» **Dataset records**

Lemma step_trans (s : Bridge) e : tasks_ok s →
  trans (event_id e) s (step s e).1 (step s e).2 ∧ tasks_ok (step s e).1.
Proof.
  intros Ht. destruct e as [now| |dm rl payload now|dm rl text now draws|x now|i answer now draws]; cbn [Bridge.step].
  - unfold start. destruct (running F s); [split; [by apply trans_same|done]|]. cbn [fst snd].
    match goal with |- context [connectLoop F now ?s1] => destruct (connectLoop_facts now s1) as (E1 & E2 & K) end.
    split; [by apply trans_same|by apply K].
  - split; [by apply trans_clear|]. unfold tasks_ok, stop. simpl. by rewrite !closeQuietly_tasks.
  - destruct (bool_decide _); [|split; [by apply trans_same|done]]. unfold handleDaemonMessage.
    destruct (filterDaemonPayload (filter_state F s) payload) as [[p|] f]; [|split; [by apply trans_same|done]].
    destruct (truthy_str p); [|split; [by apply trans_same|done]]. cbn [negb]. destruct (is_open F rl _).
    + pose proof (trans_sendToAll None rl p now (set_filter_state F f s)) as Ho.
      pose proof (keeps_sendToAll rl p now (set_filter_state F f s)) as Hk.
      destruct (sendToAll F options rl p now (set_filter_state F f s)). split; [exact Ho|]. by eapply keeps_tasks_ok.
    + unfold enqueue. destruct (shed _ _ _ _). split; [by apply trans_same|done].
  - destruct (bool_decide _); [|split; [by apply trans_same|done]].
    pose proof (trans_relay_message (Some (d_sessionId draws)) dm rl text now draws s eq_refl) as Ho.
    pose proof (keeps_relay_message dm rl text now draws s) as Hk.
    destruct (handleRelayMessage _ _ _ _ _ _ _ _ _). split; [exact Ho|]. by eapply keeps_tasks_ok.
  - destruct (pair_of F x _) as [[dm rl]|]; [|split; [by apply trans_same|done]]. unfold reconnect.
    destruct (running F _); [|split; [by apply trans_same|done]].
    destruct (reconnecting F _); [split; [by apply trans_same|done]|]. cbn [negb fst snd].
    match goal with |- context [connectLoop F now ?s1] => destruct (connectLoop_facts now s1) as (E1 & E2 & K) end.
    split; [apply trans_clear; by rewrite E2|by apply K].
  - destruct (tasks F s !! i) as [t|] eqn:Ei; [|split; [by apply trans_same|done]].
    assert (task_ok t) as Hok by (by eapply Forall_lookup_1).
    assert (tasks_ok (set_tasks F (delete i (tasks F s)) s)) as Hd by (by apply Forall_delete).
    destruct (resume F options t answer now draws _) as [[s' out]|] eqn:Er; [|split; [by apply trans_same|done]].
    apply resume_trans in Er as [Htr K]; [|done]. split; [exact Htr|by apply K].
Qed.

(** ** Sessions: counters, capacity, policy *)

Lemma evict_suffix maxEntries (m : sessions_map) : evict_oldest maxEntries m `suffix_of` m.
Proof. induction m as [|[id x] m IH]; simpl; [done|]. destruct (_ && _); [|done]. by apply suffix_cons_r. Qed.

Lemma shrinks_suffix (m m' : sessions_map) : m' `suffix_of` m → shrinks m m'.
Proof.
  intros [l ->]. split; [|split].
  - unfold NoDup_keys, jm_keys. rewrite fmap_app. by intros (_ & _ & ?)%NoDup_app.
  - unfold jm_size. rewrite length_app. lia.
  - intros Hnd id s' Hs. exists s'. split; [|done]. eapply jm_get_suffix; [done| |done]. by exists l.
Qed.
Lemma shrinks_trans m1 m2 m3 : shrinks m1 m2 → shrinks m2 m3 → shrinks m1 m3.
Proof.
  intros (N1 & S1 & G1) (N2 & S2 & G2). split; [auto|]. split; [lia|]. intros Hnd id s' Hs.
  destruct (G2 (N1 Hnd) id s' Hs) as (x & Hx & C2). destruct (G1 Hnd id x Hx) as (y & Hy & C1). exists y.
  split; [done|]. destruct C1 as (? & ? & ? & ? & ?), C2 as (? & ? & ? & ? & ?). repeat split; congruence.
Qed.
Lemma shrinks_capacity m maxEntries now ttl : shrinks m (enforceRelaySessionCapacity m maxEntries now ttl).
Proof. eapply shrinks_trans; [apply shrinks_filter|]. apply shrinks_suffix, evict_suffix. Qed.

Lemma window_of_same acc s s' : same_counters s s' → window_of acc s → window_of acc s'.
Proof. intros (_ & _ & _ & E1 & E2) []. split; by rewrite ?E1, ?E2. Qed.

(** One round of sending: every session that stays moves one number on. *)
Definition sent_frames (frames : list Outbound) : list (string * Z) :=
  omap (λ o, match o with Envelope _ _ id _ q _ => Some (id, q) | _ => None end) frames.

Lemma sent_relay relay frames : sent (ToRelay relay <$> frames) = sent_frames frames.
Proof. unfold sent, sent_frames. induction frames as [|[] frames IH]; csimpl; by rewrite ?IH. Qed.
Lemma delivered_relay relay frames : delivered (ToRelay relay <$> frames) = [].
Proof. unfold delivered. by induction frames. Qed.

Definition advanced (s s' : RelaySession) : Prop :=
  rs_sessionId s' = rs_sessionId s ∧ rs_profile s' = rs_profile s ∧ txSeq s' = txSeq s + 1 ∧
  rxHighestSeq s' = rxHighestSeq s ∧ rxSeenSeq s' = rxSeenSeq s.

Lemma send_and_rotate_spec rotateAfter payload now s :
  advanced s (send_and_rotate rotateAfter payload now s).1 ∧
  sent_frames (send_and_rotate rotateAfter payload now s).2 = [(rs_sessionId s, txSeq s + 1)].
Proof. unfold send_and_rotate. simpl. by destruct (_ && _). Qed.

Lemma send_each_spec rotateAfter payload now (m : sessions_map) :
  let '(m', out) := send_each rotateAfter payload now m in
  jm_keys m' = jm_keys m ∧
  sent_frames out = (λ kv, (rs_sessionId kv.2, txSeq kv.2 + 1)) <$> m ∧
  ∀ id s', jm_get id m' = Some s' → ∃ s, jm_get id m = Some s ∧ advanced s s'.
Proof.
  induction m as [|[id s] m IH]; simpl; [done|].
  pose proof (send_and_rotate_spec rotateAfter payload now s) as [Ha Hs].
  destruct (send_and_rotate rotateAfter payload now s) as [s' out]. simpl in Ha, Hs.
  destruct (send_each rotateAfter payload now m) as [m' outs]. destruct IH as (K & S & G).
  split; [unfold jm_keys in *; csimpl; by rewrite K|]. split.
  - unfold sent_frames in *. rewrite omap_app, Hs, S. done.
  - intros id' x. csimpl. destruct (decide (id' = id)); [|apply G]. intros [= <-]. by exists s.
Qed.

Record frames_inv (used : list string) (snt dlv : list (string * Z)) (m : sessions_map) : Prop := {
  fi_nodup : NoDup_keys m;
  fi_session : ∀ id s, jm_get id m = Some s → rs_sessionId s = id ∧ id ∈ used ∧ (∀ q, (id, q) ∈ snt → q ≤ txSeq s) ∧
    ∃ accepted, window_of accepted s ∧ ∀ q, (id, q) ∈ dlv → q ∈ accepted;
  fi_used : ∀ id q, (id, q) ∈ snt ∨ (id, q) ∈ dlv → id ∈ used;
  fi_sent : NoDup snt;
  fi_delivered : NoDup dlv
}.

Lemma frames_shrink used snt dlv m m' : shrinks m m' → frames_inv used snt dlv m → frames_inv used snt dlv m'.
Proof.
  intros (N & _ & G) [Hn Hs Hu H1 H2]. split; [by apply N| |done..]. intros id s' Hs'.
  destruct (G Hn id s' Hs') as (s & Hg & Hc). destruct (Hs id s Hg) as (E & Hin & Ht & acc & Hw & Hd).
  pose proof Hc as (C1 & _ & C3 & _). rewrite C1, C3. do 3 (split; [done|]). exists acc. split; [|done].
  by eapply window_of_same.
Qed.

Lemma frames_sendToAll used snt dlv m payload rotateAfter now ttl m' out :
  sendToAllRelaySessions m payload rotateAfter now ttl = (m', out) →
  frames_inv used snt dlv m → frames_inv used (snt ++ sent_frames out) dlv m'.
Proof.
  unfold sendToAllRelaySessions. intros E Hi.
  assert (frames_inv used snt dlv (pruneIdleRelaySessions m now ttl)) as [Hn Hs Hu H1 H2].
  { eapply frames_shrink, Hi. apply shrinks_filter. }
  clear Hi. generalize dependent (pruneIdleRelaySessions m now ttl). intros m0 E Hn Hs.
  pose proof (send_each_spec rotateAfter payload now m0) as Hspec. rewrite E in Hspec. destruct Hspec as (K & S & G).
  assert (∀ id q, (id, q) ∈ sent_frames out → ∃ s, jm_get id m0 = Some s ∧ q = txSeq s + 1) as Hout.
  { intros id q. rewrite S, list_elem_of_fmap. intros ([id' s] & [= -> ->] & Hin).
    apply jm_elem_get in Hin; [|done]. destruct (Hs _ _ Hin) as (<- & _). by exists s. }
  split; [unfold NoDup_keys; by rewrite K| | | |done].
  - intros id s' Hs'. destruct (G id s' Hs') as (s & Hg & A1 & A2 & A3 & A4 & A5).
    destruct (Hs id s Hg) as (E1 & Hin & Ht & acc & [] & Hd). rewrite A1, A3. do 2 (split; [done|]). split.
    + intros q [Hq|Hq]%elem_of_app; [specialize (Ht q Hq); lia|].
      destruct (Hout id q Hq) as (x & Hx & ->). simplify_eq. lia.
    + exists acc. split; [split; by rewrite ?A4, ?A5|done].
  - intros id q [[Hq|Hq]%elem_of_app|Hq]; [eapply Hu; by left| |eapply Hu; by right].
    destruct (Hout id q Hq) as (x & Hx & _). by destruct (Hs _ _ Hx) as (_ & ? & _).
  - apply NoDup_app. split; [done|]. split.
    + intros [id q] Hq Hq'. destruct (Hout id q Hq') as (x & Hx & ->). destruct (Hs _ _ Hx) as (_ & _ & Ht & _).
      specialize (Ht _ Hq). lia.
    + rewrite S. apply (NoDup_fmap_1 fst). rewrite <- list_fmap_compose.
      replace ((fst ∘ (λ kv, (rs_sessionId kv.2, txSeq kv.2 + 1))) <$> m0) with (jm_keys m0); [done|].
      unfold jm_keys. apply list_fmap_ext. intros i [id s] Hl. simpl.
      assert (jm_get id m0 = Some s) as Hg by (apply jm_elem_get; [done|by eapply list_elem_of_lookup_2]).
      by destruct (Hs _ _ Hg) as (<- & _).
Qed.

Lemma frames_sends used dlv rotateAfter m m' frames : Sends rotateAfter m m' frames → ∀ snt,
  frames_inv used snt dlv m → frames_inv used (snt ++ sent_frames frames) dlv m'.
Proof.
  induction 1 as [m|m payload now m' out m'' outs E _ IH]; intros snt Hi; [by rewrite app_nil_r|].
  unfold sent_frames at 1. rewrite omap_app, app_assoc. apply IH. by eapply frames_sendToAll.
Qed.

Lemma frames_more used used' snt dlv m : used ⊆ used' → frames_inv used snt dlv m → frames_inv used' snt dlv m.
Proof.
  intros Hsub [Hn Hs Hu H1 H2]. split; try done; [|eauto]. intros id s Hg.
  destruct (Hs id s Hg) as (? & ? & ?). auto.
Qed.

Lemma frames_new used snt dlv m session now : ds_sessionId session ∉ used → frames_inv used snt dlv m →
  frames_inv (used ++ [ds_sessionId session]) snt dlv
    (jm_set (ds_sessionId session) (createRelaySessionState session now) m).
Proof.
  intros Hnew [Hn Hs Hu H1 H2]. split; [by apply NoDup_keys_set| | |done..].
  - intros id s Hg. destruct (decide (id = ds_sessionId session)) as [->|Hne].
    + rewrite jm_get_set_eq in Hg. simplify_eq. split; [done|]. split; [set_solver|]. split.
      * intros q Hq. exfalso. apply Hnew. eapply Hu. by left.
      * exists []. split; [|intros q Hq; exfalso; apply Hnew; eapply Hu; by right].
        split; simpl; [done| |constructor|by intros ? ?%elem_of_nil]. intros x. split; [by intros ?%elem_of_nil|].
        by intros [?%elem_of_nil _].
    + rewrite jm_get_set_ne in Hg by done. destruct (Hs id s Hg) as (? & ? & ?). set_solver.
  - intros id q Hq. apply elem_of_app. left. by eapply Hu.
Qed.

Lemma frames_accept used snt dlv m id s q s1 s2 : jm_get id m = Some s → acceptInboundRelaySeq s q = (true, s1) →
  same_counters s1 s2 → frames_inv used snt dlv m →
  frames_inv used snt dlv (jm_set id s2 m) ∧ frames_inv used snt (dlv ++ [(id, q)]) (jm_set id s2 m).
Proof.
  intros Hg Ha Hc [Hn Hs Hu H1 H2]. destruct (Hs id s Hg) as (E & Hin & Ht & acc & Hw & Hd).
  pose proof (accept_refines acc s q Hw) as [Hok Hw']. rewrite Ha in Hok, Hw'. simpl in Hok, Hw'. rewrite <- Hok in Hw'.
  assert (q ∉ acc) as Hq. { unfold spec_accept in Hok. symmetry in Hok. split_bools. done. }
  assert (rs_sessionId s1 = rs_sessionId s ∧ txSeq s1 = txSeq s) as [E1 E2].
  { unfold acceptInboundRelaySeq in Ha. repeat case_match; simplify_eq; done. }
  pose proof Hc as (C1 & _ & C3 & _).
  assert (∀ dlv', (∀ q', (id, q') ∈ dlv' → q' ∈ q :: acc) → (∀ id' q', id' ≠ id → (id', q') ∈ dlv' → (id', q') ∈ dlv) →
    (∀ id' q', (id', q') ∈ dlv' → id' ∈ used) → NoDup dlv' → frames_inv used snt dlv' (jm_set id s2 m)) as Hgen.
  { intros dlv' D1 D2 D3 D4. split; [by apply NoDup_keys_set| |naive_solver|done..]. intros id' x Hx.
    destruct (decide (id' = id)) as [->|Hne].
    - rewrite jm_get_set_eq in Hx. injection Hx as <-. rewrite C1, C3, E1, E2. do 3 (split; [done|]).
      exists (q :: acc). split; [by eapply window_of_same|done].
    - rewrite jm_get_set_ne in Hx by done. destruct (Hs id' x Hx) as (? & ? & ? & acc' & ? & ?).
      do 3 (split; [done|]). exists acc'. split; [done|]. eauto. }
  split; apply Hgen; try done.
  - intros q' Hq'. apply elem_of_cons. right. auto.
  - intros id' q' Hq'. eapply Hu. by right.
  - intros q' [Hq'|Hq']%elem_of_app; [apply elem_of_cons; right; auto|]. apply list_elem_of_singleton in Hq'. simplify_eq.
    apply elem_of_cons. by left.
  - intros id' q' Hne [Hq'|Hq']%elem_of_app; [done|]. apply list_elem_of_singleton in Hq'. simplify_eq.
  - intros id' q' [Hq'|Hq']%elem_of_app; [eapply Hu; by right|]. apply list_elem_of_singleton in Hq'. by simplify_eq.
  - apply NoDup_app. split; [done|]. split; [|apply NoDup_singleton]. intros [id' q'] Hq' Hq''.
    apply list_elem_of_singleton in Hq''. simplify_eq. auto.
Qed.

» **Task instructions**
Lines from the entries that contain the string "advanced" are what must be copied.

» **Exercise output**
Definition advanced (s s' : RelaySession) : Prop :=
  advanced s (send_and_rotate rotateAfter payload now s).1 ∧
  ∀ id s', jm_get id m' = Some s' → ∃ s, jm_get id m = Some s ∧ advanced s s'.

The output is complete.